La successione (12 - 14)
Tiberio, dopo aver celebrato in Roma il trionfo pannonico (12), ottenne nel 13, il rinnovo della tribunicia potestas e l'imperium proconsolaris maius, titoli che ne completavano la successione, elevandolo al rango effettivo di co-reggente, insieme allo stesso Augusto. Egli ora poteva amministrare le province, comandare gli eserciti, avendo anche la facoltà di indire un censimento.
Era il 14 e Tiberio era appena partito per la Pannonia, per riorganizzarla, quando fu richiamato d'urgenza poiché Augusto stava morendo.

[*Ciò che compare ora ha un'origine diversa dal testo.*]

(* ===== verification/StreamPool.v ===== *)
(** * The stream handler pool and the dispatcher

    Models [node/src/stream_handler_pool.rs], the actor that holds the streams to
    neighbors and browsers, with the messages of [node/src/stream_messages.rs] and
    [node/src/sub_lib/stream_handler_pool.rs], and [node/src/dispatcher.rs], which
    stands between the streams and the other actors.

    A handler returns the new state and what it sends, in order; a future that it
    spawns and a line that it logs are among what it sends.  The tasks of a stream
    are a [Channel] (the channel of its writer, which the pool sends into) and a
    reader of [Masquerade.v].  A sender is the number of its channel.  All the
    subscriptions of the pool are set by one message, so [bound] stands for them.

    The life of the pool is a list of events on a state that has its mailbox, its
    timers, the queries that the neighborhood has not answered and the attempts to
    connect that are under way.  Since everything that happens to a message leaves a
    trace, the messages that were handed in can be accounted for.  A request to crash
    the pool, which panics on purpose, is left out. *)
From Stdlib Require Import String.
From S2P Require Import Prelude.
From S2P Require Import CountryBlockStream SequenceBuffer StreamWriters Framer JsonFramer HttpFramer NeighborhoodDatabase ConnectionStatus Cryptde Route Hopper NeighborhoodActor ProtocolPacks ProxyServer ProxyClient Masquerade.
From stdpp Require Import base list gmap.

Module StreamPool.
Import Framer Masquerade.
Import Hopper(Endpoint(..), TransmitDataMsg, endpoint, tx_last_data, tx_data, tx_sequence_number, InboundClientData).
Local Open Scope Z_scope.

Abbreviation SocketAddr := (Stream.IpAddr * Z)%type (only parsing).
Abbreviation IpAddr := Stream.IpAddr (only parsing).
Abbreviation SequencedPacket := SequenceBuffer.SequencedPacket (only parsing).
Abbreviation PublicKey := Cryptde.PublicKey (only parsing).

(** ** Messages *)

Record NodeQueryResponseMetadata := MkMetadata {
  public_key : PublicKey;
  node_addr_opt : option Neighborhood.NodeAddr;
  rate_pack : Neighborhood.RatePack
}.

Record DispatcherNodeQueryResponse := MkResponse {
  result_ : option NodeQueryResponseMetadata;
  context : TransmitDataMsg
}.

(** ** Keys *)

Definition is_loopback (ip : IpAddr) : bool :=
  match ip with
  | Stream.IpV4 a => a / 2 ^ 24 =? 127
  | Stream.IpV6 a => a =? 1
  end.

Definition localhost : IpAddr := Stream.IpV4 0x7F000001.

Definition stream_writer_key (socket_addr : SocketAddr) : SocketAddr :=
  if is_loopback socket_addr.1 then socket_addr else (socket_addr.1, 0).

Ebbe il tempo sufficiente per intrattenersi con l'imperatore morente, per alcune ore, prima che chiudesse i suoi occhi per sempre.
Il principato (14-37)
Dopo la seduta del Senato del 17 settembre del 14, Tiberio accettò di essere il successore di Augusto, mantenendo a vita della tribunicia potestas e dell'imperium proconsolaris, insieme con gli altri poteri di cui aveva usufruito Augusto, e divenne Princeps.

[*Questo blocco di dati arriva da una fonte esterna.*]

(** The limit of five blocks that is learnt from an error still asks for six: every
    scan fails and stores the same limit. *)
Example limit_exceeded_by_one :
  let captures msg := if String.eqb msg "block range is limited to 5" then Some (Some "5"%string) else None in
  let scan_with limit := handle_retrieve_transactions captures (MkBridge true Dev) five_blocks
                           (MkConfig (Ok (Some 10)) (Ok limit) (Ok ())) 0 (MkRetrieveTransactions 5 None) in
  let failed := (Some 5, [ToAccountant (ScanErrorMsg (MkScanError Receivables None))]) in
  scan_with None = Ret failed ∧ scan_with (Some 5) = Ret failed.
Proof. split; vm_compute; reflexivity. Qed.

(** A signer whose hashes are made of the nonces. *)
Definition demo_signed (p : TransactionParameters) : SignedTransaction :=
  MkSigned (p_data p) match p_nonce p with Some n => 2 * n | None => 1 end.
Definition demo_sign (p : TransactionParameters) (_ : Z) : option SignedTransaction := Some (demo_signed p).

Lemma demo_hashes p q : transaction_hash (demo_signed p) = transaction_hash (demo_signed q) → p_nonce p = p_nonce q.
Proof. unfold demo_signed. cbn. destruct (p_nonce p), (p_nonce q); intros H; try done; [f_equal; lia|lia..]. Qed.

Definition demo_accounts : list PayableAccount := [MkPayableAccount 77 1000 0 None; MkPayableAccount 88 2000 0 None].
Definition demo_receipt (_ : unit) : result string TransactionReceipt := Ok (MkTransactionReceipt (Some 1) (Some 1) (Some 1)).

(** A server that accepts the first transaction of a batch and refuses the others. *)
Definition demo_server : Server (Value := unit) :=
  MkServer (Ok 30) (λ _, Ok 1000000) (λ _, Ok 5000) (λ _, Ok 4) (Ok 10) (λ _, Ok [])
    (λ _, Ok []) (λ batch, Ok match batch with [] => [] | _ :: b => Ok () :: (const (Err EmptyString) <$> b) end).

Definition demo_agent : BlockchainAgentWeb3 := agent_new 30 70000 9 1000000 5000 BaseSepolia.
Definition demo_instructions : OutboundPaymentsInstructions := MkInstructions demo_accounts None.
Definition demo_config : Config := MkConfig (Ok None) (Ok None) (Ok ()).
Definition demo_txs := transfers demo_agent 4 demo_accounts.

Tacito, nel descrivere questa scena, attribuisce all'ipocrisia l'esitazione di Tiberio, ma è probabile che si trattasse di un comportamento realmente spontaneo, ed i suoi ammiratori ne apprezzarono la sua modestia.
Egli aveva già cinquantacinque anni ed il comando dell'Impero, doveva comportare pesanti responsabilità, se non rischi.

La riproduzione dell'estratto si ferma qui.